Lemma teardown_removed_trace env w ctx :
  undisturbed env ->
  exists logouts, w_trace (teardown_removed ctx env w).2 =
    w_trace w ++ logouts ++ (CallClose <$> sessions_to_close (plan_removed_context_teardown ctx (w_mgr w)).1.1).
Proof.
  intros [Hq Hl]. unfold teardown_removed. rewrite trace_bind, critical_val, Hq. unfold teardown_step.
  match goal with |- context [execute_teardown_plans ?o ?f ?p ?t ?m] =>
    pose proof (execute_trace o f p t m) as [mid Ht]; destruct (execute_teardown_plans o f p t m) as [tr m'] end.
  exists mid. cbn [snd w_trace set_field fst] in *. rewrite Ht. rewrite silent_critical. f_equal. f_equal.
  cbn. by rewrite app_nil_r.
Qed.

(** Finalize removes the context exactly when no operation but its own is in
    flight on it, answering DEVICE_ERROR and changing nothing otherwise, or
    CRYPTOKI_NOT_INITIALIZED when there is no such context.  On removal no
    other context changes, and the sessions closed are exactly those of the
    departed context that no other context maps. *)
Theorem finalize_contract (env : Env) (w : World) (own_guard : option OperationGuard) (cid : ClientContextId) :
  undisturbed env ->
  let m := w_mgr w in
  let own := if decide (own_guard = Some cid) then 1%Z else 0%Z in
  let r := finalize own_guard cid env w in
  match contexts m !! cid with
  | None => r.1 = Rv.CRYPTOKI_NOT_INITIALIZED /\ w_mgr r.2 = m /\ w_trace r.2 = w_trace w
  | Some c =>
      if decide (in_flight c <= own)%Z then
        r.1 = Rv.OK /\ contexts (w_mgr r.2) = delete cid (contexts m) /\
        (ctx_core c -> exists logouts closes, w_trace r.2 = w_trace w ++ logouts ++ (CallClose <$> closes) /\
           forall b, b ∈ closes <-> HandleMap_references_backend (BH b) (session_handles c) = true /\
             ~ exists cid' c', cid' <> cid /\ contexts m !! cid' = Some c' /\
                 HandleMap_references_backend (BH b) (session_handles c') = true)
      else r.1 = Rv.DEVICE_ERROR /\ w_mgr r.2 = m /\ w_trace r.2 = w_trace w
  end.
Proof.
  intros Hu. pose proof Hu as [Hq _]. cbn zeta. unfold finalize. rewrite trace_bind, critical_val, Hq.
  set (own := if decide (own_guard = Some cid) then 1%Z else 0%Z).
  assert ((if bool_decide (own_guard = Some cid) then 1%Z else 0%Z) = own) as ->
    by (unfold own; case_bool_decide; by case_decide).
  set (w1 := (critical _ env w).2).
  assert (w_mgr w1 = (remove_context_if_idle cid own (w_mgr w)).2) as Hm1 by (unfold w1; by rewrite critical_mgr, Hq).
  assert (w_trace w1 = w_trace w) as Ht1 by apply silent_critical. clearbody w1.
  unfold remove_context_if_idle, remove_context_when in *.
  destruct (contexts (w_mgr w) !! cid) as [c|] eqn:Hc;
    [|rewrite Hc in *; rewrite bool_decide_false in * by (by intros []); by split_and!].
  case_decide as Hf.
  - rewrite (proj2 (Z.leb_le _ _) Hf) in *. cbn [fst snd] in *. rewrite trace_bind. cbn [ret fst snd].
    rewrite teardown_removed_contexts, Hm1 by done. split_and!; [done|done|]. intros Hcore.
    destruct (teardown_removed_trace env w1 c Hu) as [logouts ->]. rewrite Ht1, Hm1.
    eexists logouts, _. split; [done|]. intros b. rewrite elem_of_sessions_to_close by apply Hcore.
    apply and_iff_compat_l, not_iff_compat. unfold referenced. cbn. split.
    + intros (k & c' & Hk & Hr). rewrite lookup_delete in Hk. case_decide; [done|]. by exists k, c'.
    + intros (k & c' & Hne & Hk & Hr). exists k, c'. by rewrite lookup_delete_ne.
  - assert ((in_flight c <=? own)%Z = false) as Hle by (apply Z.leb_gt; lia). rewrite Hle in *. cbn [fst snd] in *.
    rewrite Hc, bool_decide_true in * by eauto. by split_and!.
Qed.
End finalize.

(** ** Closing a session *)

Section close.
Context `{HI : HashIter} (env : Env) (Hu : undisturbed env).

(** What the end of the native call means for the session. *)
Definition reply_completion (r : Reply) : CloseSessionCompletion :=
  match r with
  | Done r | TimedOut r => close_completion (unit_result r)
  | Refused => Transient
  | Panicked => Ambiguous
  end.

Definition fresh_transition (cid : ClientContextId) (v : VirtualHandle) (b : BackendHandle) : CloseSessionTransition :=
  MkCloseTransition cid v b cid true false false.

Lemma logout_after_contexts held w :
  contexts (w_mgr (logout_after_close_completion held env w).2) = contexts (w_mgr w).
Proof using Hu.
  destruct Hu as [Hq Hl]. destruct held as [[slot login]|]; [|done]. cbn [logout_after_close_completion].
  rewrite teardown_step_mgr, Hq.
  match goal with |- context [backend_logout_if_last_holder_out ?a ?b ?c ?d ?e ?f ?g ?h ?i ?j] =>
    pose proof (last_holder_contexts a b c d e f g h i j (Hl _)) as Hm;
    destruct (backend_logout_if_last_holder_out a b c d e f g h i j) as [[r tr] m'] end.
  exact Hm.
Qed.

(** Settling or dropping the transition is completing the close and releasing
    its guard. *)
Lemma transition_end cid v b reply w :
  w_mgr (end_transition reply (fresh_transition cid v b) env w).2 =
  OperationGuard_drop (es_now (env (match native reply with Some _ => S (w_step w) | None => w_step w end))) cid
    (complete_close_session cid v b (reply_completion reply) (w_mgr w)).
Proof using Hu.
  destruct Hu as [Hq _]. unfold end_transition.
  destruct reply as [r|r| |]; cbn [native reply_completion].
  1,2: rewrite trace_bind; unfold drop_transition; rewrite critical_mgr, Hq; unfold settle_transition;
    rewrite critical_mgr, critical_val, Hq, step_critical; reflexivity.
  - unfold drop_transition. by rewrite critical_mgr, Hq.
  - unfold drop_transition. by rewrite critical_mgr, Hq.
Qed.

Lemma guard_drop_lookup now cid m c :
  contexts m !! cid = Some c ->
  contexts (OperationGuard_drop now cid m) !! cid = Some (LogicalClientInstance_touch now c <| in_flight ::= Z.pred |>).
Proof. intros Hc. unfold OperationGuard_drop. cbn. rewrite lookup_alter, decide_True by done. by rewrite Hc. Qed.

Lemma close_outcome_handles k v b c c' c'' :
  session_handles c'' = session_handles c' -> session_slots c'' = session_slots c' ->
  message_operations c'' = message_operations c' -> close_outcome k v b c c' -> close_outcome k v b c c''.
Proof. intros Hh Hs Hm. unfold close_outcome. by rewrite Hh, Hs, Hm. Qed.

Lemma close_suspended_run held cid v b w c :
  contexts (w_mgr w) !! cid = Some c -> ctx_core c ->
  HandleMap_suspended_backend v (session_handles c) = Some b ->
  let reply := es_reply (env (w_step w)) in
  let r := close_suspended held (fresh_transition cid v b) env w in
  r.1 = ck_rv_of <$> observed reply /\
  exists c', contexts (w_mgr r.2) !! cid = Some c' /\ close_outcome (reply_completion reply) v b c c' /\
    forall v', v' <> v -> HandleMap_resolve v' (session_handles c') = HandleMap_resolve v' (session_handles c).
Proof using Hu.
  intros Hc Hcore Hsus. pose proof Hu as [Hq _]. cbn zeta. unfold close_suspended. rewrite trace_bind.
  set (w1 := (session_call _ env w).2).
  change ((session_call (CallClose (bh_raw (ct_backend_handle (fresh_transition cid v b)))) env w).1)
    with (es_reply (env (w_step w))).
  assert (w_mgr w1 = w_mgr w) as Hm1 by (unfold w1; cbn; apply Hq). clearbody w1.
  generalize (es_reply (env (w_step w))). intros reply. rewrite trace_bind.
  pose proof (transition_end cid v b reply w1) as Hend. rewrite Hm1 in Hend.
  set (w2 := (end_transition reply _ env w1).2) in *. clearbody w2.
  destruct (complete_close_spec (w_mgr w) cid v b (reply_completion reply)) as [_ Hs].
  { intros c0 Hc0. rewrite Hc in Hc0. by injection Hc0 as <-. }
  rewrite Hc, decide_True in Hs by done. destruct Hs as (c1 & Hc1 & _ & Ho & Hrest).
  assert (exists c', contexts (w_mgr w2) !! cid = Some c' /\ close_outcome (reply_completion reply) v b c c' /\
    forall v', v' <> v -> HandleMap_resolve v' (session_handles c') = HandleMap_resolve v' (session_handles c)) as Hfin.
  { rewrite Hend. rewrite (guard_drop_lookup _ _ _ _ Hc1). eexists. split; [done|]. split.
    - by eapply close_outcome_handles; [..|exact Ho].
    - intros v' Hne. apply (Hrest v' Hne). }
  destruct (observed reply) as [result|]; [|by split].
  rewrite trace_bind. cbn [ret fst snd]. split; [done|]. by rewrite logout_after_contexts.
Qed.

(** Reading the context under its lock. *)
Lemma read_step {R} (f : LogicalClientInstance -> R) w cid c :
  contexts (w_mgr w) !! cid = Some c -> (forall c', same_but_lease c c' -> f c' = f c) ->
  exists w' c', critical (fun now => get_context now cid (fun c => (f c, c))) env w = (Some (f c), w') /\
    contexts (w_mgr w') !! cid = Some c' /\ same_but_lease c c' /\ w_step w' = S (w_step w).
Proof using Hu.
  intros Hc Hf. destruct Hu as [Hq _]. unfold critical. rewrite Hq. rewrite (read_touched _ _ f _ _ Hc).
  eexists _, (LogicalClientInstance_touch (es_now (env (w_step w))) c). split; [f_equal; f_equal; apply Hf; by eexists|].
  cbn [w_mgr w_step set_field]. cbn. split_and!; [by rewrite lookup_alter, decide_True, Hc|by eexists|done].
Qed.
(* ===== verification/AttributeProps.v ===== *)
(** * Object attributes: properties

    [coalescing_transparent] and [exact_coalescing_transparent]: with the cache
    and without it a read answers the same.  [secrets_never_cached]: no value of
    a secret attribute enters the cache.  The runs at the end show what the cache
    does when its conditions do not hold. *)

From S2P Require Import Prelude Ck Width HandleMap SlotMap Connection Context Manager Session Teardown Identity Mech Grant Policy Handler Authorize.
From S2P Require Import AuthorizeProps Shapes ShapeProps Registry Params Validate Embedded EmbeddedProps KeyGen KeyGenProps Search SearchProps.
From S2P Require Import Lifecycle Attributes.
Open Scope N_scope.

(** ** Handlers that leave the attribute caches alone *)

Definition same_caches (m m' : ContextManager) : Prop := attr_cache <$> contexts m = attr_cache <$> contexts m'.

#[export] Instance same_caches_equivalence : Equivalence same_caches.
Proof. unfold same_caches. split; [done|by intros ?? ->|by intros ??? -> ->]. Qed.

(** An invariant of the caches. *)
Definition on_caches (I : ContextManager -> Prop) : Prop := forall m m', same_caches m m' -> I m -> I m'.

Definition spares {A} (h : Handler A) : Prop := forall env I, stable env I -> on_caches I -> upheld env I h (fun _ => True).

Lemma same_contexts_caches m m' : same_contexts m m' -> same_caches m m'.
Proof.
  unfold same_contexts, same_caches. intros H. apply (f_equal (fmap (M := gmap ClientContextId) attr_cache)) in H.
  by rewrite <- !map_fmap_compose in H.
Qed.

Lemma drift_upheld env I w w' : stable env I -> on_caches I -> drift env w w' -> I (w_mgr w) -> I (w_mgr w').
Proof.
  intros Hst Hon H HI. induction H as [|w1 w2 _ IH _ Hsame]; [done|].
  eapply Hon; [|apply Hst, IH]. symmetry. by apply same_contexts_caches.
Qed.

Lemma quiet_spares {A} (h : Handler A) : quiet h -> spares h.
Proof. intros Hq env I Hst Hon w HI. split; [|done]. by eapply drift_upheld. Qed.

Lemma spares_bind {A B} (h : Handler A) (k : A -> Handler B) : spares h -> (forall a, spares (k a)) -> spares (bind h k).
Proof. intros Hh Hk env I Hst Hon. eapply upheld_bind; [by apply Hh|]. intros a _. by apply Hk. Qed.

Lemma spares_critical {A} (f : N -> ContextManager -> A * ContextManager) :
  (forall now m, same_caches (f now m).2 m) -> spares (critical f).
Proof.
  intros Hf env I Hst Hon. apply upheld_critical; [done|]. intros now m HI. split; [|done].
  eapply Hon; [|exact HI]. symmetry. apply Hf.
Qed.

Lemma context_same_caches {R} now cid (f : LogicalClientInstance -> R * LogicalClientInstance) m :
  (forall c, attr_cache (f c).2 = attr_cache c) -> same_caches (get_context now cid f m).2 m.
Proof.
  intros Hf. unfold get_context, same_caches. destruct (contexts m !! cid) as [c|] eqn:E; [|done].
  pose proof (Hf (LogicalClientInstance_touch now c)) as Hc. destruct (f _) as [r c']. cbn in *.
  rewrite fmap_insert, Hc. apply insert_id. by rewrite lookup_fmap, E.
Qed.

Create HintDb spares.
Lemma spares_ret {A} (a : A) : spares (ret a).
Proof. apply quiet_spares, quiet_ret. Qed.
Lemma spares_read {A} (f : N -> ContextManager -> A) : spares (read f).
Proof. apply quiet_spares, quiet_read. Qed.
Lemma spares_module {A} (a : A) : spares (module_call a).
Proof. apply quiet_spares, quiet_module. Qed.
#[export] Hint Resolve spares_ret spares_read spares_module : spares.

Ltac sparing :=
  repeat first
    [ solve [auto with spares nocore]
    | solve [apply quiet_spares; auto with quiet nocore]
    | apply spares_bind; [|intros ?]
    | match goal with |- spares (match ?x with _ => _ end) => destruct x end
    | apply spares_critical; intros now m ].
Lemma layout_salsa a b : same_layout_and_scalars (SalaChacha a) (SalaChacha b) = true <->
  length (smp_nonce b) = length (smp_nonce a) /\ length (smp_tag b) = length (smp_tag a) /\
  b = MkSalsaMessageParams (smp_nonce b) (smp_nonce_bits a) (smp_nonce_null_len a) (smp_tag b) (smp_tag_null_len a).
Proof.
  cbn. rewrite !andb_true_iff, !bool_decide_eq_true, !N.eqb_eq, !len_u64_inj. destruct a, b; cbn.
  split; intros; destruct_and!; simplify_eq; split_and!; congruence.
Qed.

Lemma capture_layout input output ctx : same_layout_and_scalars input output = true ->
  capture input output ctx = match input, output with
       | GcmMessage a, GcmMessage b =>
           EffGcm (effect_of (generated ctx (gmp_iv_generator a)) (gmp_iv_null_len a) (gmp_iv b))
             (effect_of (auth ctx) (gmp_tag_null_len a) (gmp_tag b))
       | CcmMessage a, CcmMessage b =>
           EffCcm (effect_of (generated ctx (cmp_nonce_generator a)) (cmp_nonce_null_len a) (cmp_nonce b))
             (effect_of (auth ctx) (cmp_mac_null_len a) (cmp_mac b))
       | SalaChacha a, SalaChacha b => EffSalsa (effect_of (auth ctx) (smp_tag_null_len a) (smp_tag b))
       | Raw _, Raw _ => EffNone
       | _, _ => EffInvalid ParameterIntegrity
       end.
Proof. unfold capture. by intros ->. Qed.

(** A module's output that keeps the contract, and the report of it. *)
Definition honest_report (e : MessageEffects) (input : MessageParameter) (ctx : MessageEffectContext) : Prop :=
  exists output, param_bytes output /\ same_layout_and_scalars input output = true
    /\ keeps_fixed_bits input output /\ reports e (capture input output ctx).

Lemma effects_checked e input ctx : validate_structured input = Ok tt ->
  effects_validate_for e input ctx = Ok tt
  <-> effects_match e (capture input input ctx) && effects_prefix e input = true.
Proof. unfold effects_validate_for. intros ->. by destruct (_ && _). Qed.

Lemma layout_same_kind input output : same_layout_and_scalars input output = true ->
  match input, output with
  | Raw a, Raw b => a = b
  | GcmMessage _, GcmMessage _ | CcmMessage _, CcmMessage _ | SalaChacha _, SalaChacha _ => True
  | _, _ => False
  end.
Proof. destruct input, output; cbn; try done. by intros ?%bool_decide_eq_true. Qed.

Lemma gcm_effects_exact e p ctx :
  param_bytes (GcmMessage p) -> effect_bytes e -> validate_structured (GcmMessage p) = Ok tt ->
  effects_match e (capture (GcmMessage p) (GcmMessage p) ctx) && effects_prefix e (GcmMessage p) = true
  <-> honest_report e (GcmMessage p) ctx.
Proof.
  intros [Hiv Htag] He Hv. rewrite capture_layout by apply same_layout_refl. split.
  - destruct e as [|iv tag| | |]; try done. cbn [effects_match effects_prefix]. destruct He as [Hi Ht].
    rewrite <- andb_assoc, (andb_comm (effect_fits tag _)), andb_assoc, andb_true_iff.
    rewrite field_accepted by auto using gcm_fixed_bits_fit. rewrite tag_accepted by done.
    intros [(iv' & Hb & Hlen & Hk & Hr) (tag' & Hb' & Hlen' & Hr')].
    set (o := MkGcmMessageParams iv' (gmp_iv_null_len p) (gmp_iv_fixed_bits p) (gmp_iv_generator p) tag'
                (gmp_tag_null_len p) (gmp_tag_bits p)).
    assert (Hl : same_layout_and_scalars (GcmMessage p) (GcmMessage o) = true) by by apply layout_gcm.
    exists (GcmMessage o). rewrite capture_layout by done. done.
  - intros (o & Hb & Hl & Hk & Hr). rewrite capture_layout in Hr by done. apply layout_same_kind in Hl as Ho.
    destruct o as [|b| |]; try done. apply layout_gcm in Hl as (Hlen & Hlen' & _).
    destruct e as [|iv tag| | |]; try done. destruct Hb as [Hb Hb']. destruct He as [Hi Ht]. destruct Hr as [Hr Hr'].
    cbn [effects_match effects_prefix].
    rewrite <- andb_assoc, (andb_comm (effect_fits tag _)), andb_assoc, andb_true_iff.
    rewrite field_accepted by auto using gcm_fixed_bits_fit. rewrite tag_accepted by done. eauto 10.
Qed.
Definition sign_message_next (req : SignVerifyRequest) : Handler (Turn SignVerifyResponse) :=
  in_cell (vq_context req) (vq_session req) Sign sign_verify_error (fun state =>
    checked <-? empty_checks req state;;
    _ <-? ret (if is_some checked.2 && vq_flag req then Err Rv.MECHANISM_PARAM_INVALID else Ok tt);;
    _ <-? ret (check_sanitize (hc_sanitize_inputs ctx) (vq_data_null_len req));;
    let data := input_from_wire (vq_data req) (vq_data_null_len req) in
    ret (Ok match checked.2 with
            | Some spec => ack_work (CallSignNextFeedExact checked.1 data spec) spec
            | None =>
                MkWork (CallSignNext checked.1 data (vq_flag req))
                  (settle_checked (Some Unmodeled)
                     (fun out => if bool_decide (out.1 = []) && (vq_flag req || bool_decide (out.2 = [])) then Some out.2 else None))
                  (fun r => Some match r with
                                 | Ok signature => MkSignVerifyResponse Rv.OK signature None
                                 | Err error => sign_verify_error error
                                 end)
            end)).

Definition verify_message (req : SignVerifyRequest) : Handler (Turn SignVerifyResponse) :=
  in_cell (vq_context req) (vq_session req) Verify sign_verify_error (fun state =>
    checked <-? empty_checks req state;;
    _ <-? ret (check_sanitize (hc_sanitize_inputs ctx) (vq_data_null_len req));;
    _ <-? ret (check_sanitize (hc_sanitize_inputs ctx) (vq_signature_null_len req));;
    let data := input_from_wire (vq_data req) (vq_data_null_len req) in
    let signature := input_from_wire (vq_signature req) (vq_signature_null_len req) in
    ret (Ok match checked.2 with
            | Some spec => ack_work (CallVerifyExact checked.1 data signature spec) spec
            | None => plain_work (CallVerify checked.1 data signature)
            end)).

Definition verify_message_begin (req : SignVerifyRequest) : Handler (Turn SignVerifyResponse) :=
  in_cell (vq_context req) (vq_session req) Verify sign_verify_error (fun state =>
    checked <-? empty_checks req state;;
    ret (Ok match checked.2 with
            | Some spec => ack_work (CallVerifyBeginExact checked.1 spec) spec
            | None => plain_work (CallVerifyBegin checked.1)
            end)).

Definition verify_message_next (req : SignVerifyRequest) : Handler (Turn SignVerifyResponse) :=
  in_cell (vq_context req) (vq_session req) Verify sign_verify_error (fun state =>
    checked <-? empty_checks req state;;
    _ <-? ret (check_sanitize (hc_sanitize_inputs ctx) (vq_data_null_len req));;
    _ <-? ret (check_sanitize (hc_sanitize_inputs ctx) (vq_signature_null_len req));;
    let data := input_from_wire (vq_data req) (vq_data_null_len req) in
    let signature := input_from_wire (vq_signature req) (vq_signature_null_len req) in
    ret (Ok match checked.2 with
            | Some spec => ack_work (CallVerifyNextExact checked.1 data (vq_flag req) signature spec) spec
            | None => plain_work (CallVerifyNext checked.1 data (vq_flag req) signature)
            end)).
(* ===== verification/MessageClient.v ===== *)
(** * The client reads the daemon's answers

    The daemon checks what the module says about a message before it answers,
    and the client checks the answer again ([MessageExact]).  If the module
    keeps the contract of its output buffers, the two checks never disagree:
    the client accepts every answer of the daemon, and reads from it exactly
    what the module reported, or an error without effects. *)

From S2P Require Import Prelude Ck Width HandleMap SlotMap Connection Context Manager Session Mech Grant Policy Handler Authorize.
From S2P Require Import AuthorizeProps Shapes ShapeProps Registry Params Validate Embedded EmbeddedProps KeyGen KeyGenProps KeyGenDemo.
From S2P Require Import Lifecycle Attributes InitGate MessageParams Message MessageExact MessageProps MessageSystem.
Open Scope N_scope.

(** An error proper: not success, nor the return value that comes with a length. *)
Definition plain_error (rv : CkRv) : Prop := rv <> Rv.OK /\ rv <> Rv.BUFFER_TOO_SMALL /\ rv_raw rv <= U64_MAX.

Ltac plain := split_and!; [discriminate|discriminate|vm_compute; discriminate].

(** ** Answers that decode *)

Section decode.
Context (f : ParameterOutputFunction) (output_spec : CkOutputBufferSpec) (parameter_spec : CkParameterRoundtripSpec).
Context (requested : option MessageParameter) (flags : N).
Abbreviation decode response := (decode_parameter_output_exact_response response output_spec parameter_spec requested f flags).

Lemma rv_eqb_refl a : rv_eqb a a = true.
Proof. unfold rv_eqb. by rewrite bool_decide_eq_true_2. Qed.

Lemma decode_error rv : plain_error rv ->
  decode (error_response rv) = Ok (CkOutputBufferResult_no_effects rv, MkRoundtripResult rv 0 None, None).
Proof.
  intros (Hok & Hsmall & Hmax). unfold decode_parameter_output_exact_response, error_response. destruct rv as [raw].
  cbn [xs_output_result xs_parameter_result output_buffer_result_from_owned wo_apply_returned_len wo_returned_len wo_value wo_ck_rv
         negb andb N.eqb is_some orb rv_raw].
  unfold CkOutputBufferResult_validate_for. cbn [or_ck_rv or_returned_len or_value is_Some_and is_some orb rv_raw].
  rewrite (proj2 (N.ltb_ge U64_MAX raw)) by done. rewrite andb_false_r. cbn [orb Result_is_ok negb xs_message_parameter_out is_some].
  rewrite !(proj2 (rv_eqb_neq _ _)) by done. cbn. by rewrite rv_eqb_refl.
Qed.

Lemma output_roundtrip output : CkOutputBufferResult_validate_for output output_spec U64_MAX = Ok tt ->
  output_buffer_result_from_owned (output_to_wire output) = Ok output.
Proof.
  unfold CkOutputBufferResult_validate_for, output_buffer_result_from_owned, output_to_wire. destruct output as [[raw] len value].
  cbn. destruct (_ || _); [done|]. destruct value as [value|]; [|by destruct len].
  destruct (bool_decide (len = Some (len_u64 value))) eqn:E; [|by rewrite orb_true_r]. apply bool_decide_eq_true in E as ->. done.
Qed.

(** An answer with the module's output, its acknowledgement and effects. *)
Lemma decode_kept output wire_effects effects :
  f <> FnWrapKeyAuthenticated ->
  CkOutputBufferResult_validate_for output output_spec U64_MAX = Ok tt ->
  match requested, wire_effects with
  | Some p, Some wire =>
      decoded_effects p wire = Ok effects /\
      effects_validate_for effects p (exact_effect_context f output_spec flags (or_ck_rv output)) = Ok tt
  | None, None => True
  | _, _ => False
  end ->
  exists ack, decode (MkExactResponse wire_effects (Some (output_to_wire output)) (Some (translate_parameter_ack output parameter_spec)) None)
    = Ok (output, ack, match requested with Some _ => Some effects | None => None end).
Proof.
  intros Hf Hval Heff. unfold decode_parameter_output_exact_response. cbn [xs_output_result xs_parameter_result].
  rewrite output_roundtrip by done. rewrite Hval. cbn [Result_is_ok negb xs_message_parameter_out is_some xs_message_effects].
  cbn [translate_parameter_ack rr_ck_rv rr_returned_len rr_value]. rewrite rv_eqb_refl. cbn [negb orb].
  rewrite bool_decide_eq_false_2 by done. rewrite N.eqb_refl, bool_decide_eq_true_2 by done. cbn [andb negb].
  destruct requested as [p|], wire_effects as [wire|]; try done.
  - destruct Heff as [Hd Hv]. cbn [is_some negb andb]. rewrite andb_false_r. cbn [andb]. rewrite Hd, Hv. cbn [Result_is_ok]. eauto.
  - destruct (_ && _); eauto.
Qed.
End decode.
__________
## Exercise directions:
Above are the records; from them, give again exactly the lines from the one containing "intros Hf env" through the one containing "Lemma layout_salsa a", both included.

## Answer section:
  intros Hf env I Hst Hon. apply upheld_critical; [done|]. intros now m HI. split; [|done].
  eapply Hon; [|exact HI]. symmetry. apply Hf.
Qed.

Lemma context_same_caches {R} now cid (f : LogicalClientInstance -> R * LogicalClientInstance) m :
  (forall c, attr_cache (f c).2 = attr_cache c) -> same_caches (get_context now cid f m).2 m.
Proof.
  intros Hf. unfold get_context, same_caches. destruct (contexts m !! cid) as [c|] eqn:E; [|done].
  pose proof (Hf (LogicalClientInstance_touch now c)) as Hc. destruct (f _) as [r c']. cbn in *.
  rewrite fmap_insert, Hc. apply insert_id. by rewrite lookup_fmap, E.
Qed.

Create HintDb spares.
Lemma spares_ret {A} (a : A) : spares (ret a).
Proof. apply quiet_spares, quiet_ret. Qed.
Lemma spares_read {A} (f : N -> ContextManager -> A) : spares (read f).
Proof. apply quiet_spares, quiet_read. Qed.
Lemma spares_module {A} (a : A) : spares (module_call a).
Proof. apply quiet_spares, quiet_module. Qed.
#[export] Hint Resolve spares_ret spares_read spares_module : spares.

Ltac sparing :=
  repeat first
    [ solve [auto with spares nocore]
    | solve [apply quiet_spares; auto with quiet nocore]
    | apply spares_bind; [|intros ?]
    | match goal with |- spares (match ?x with _ => _ end) => destruct x end
    | apply spares_critical; intros now m ].
Lemma layout_salsa a b : same_layout_and_scalars (SalaChacha a) (SalaChacha b) = true <->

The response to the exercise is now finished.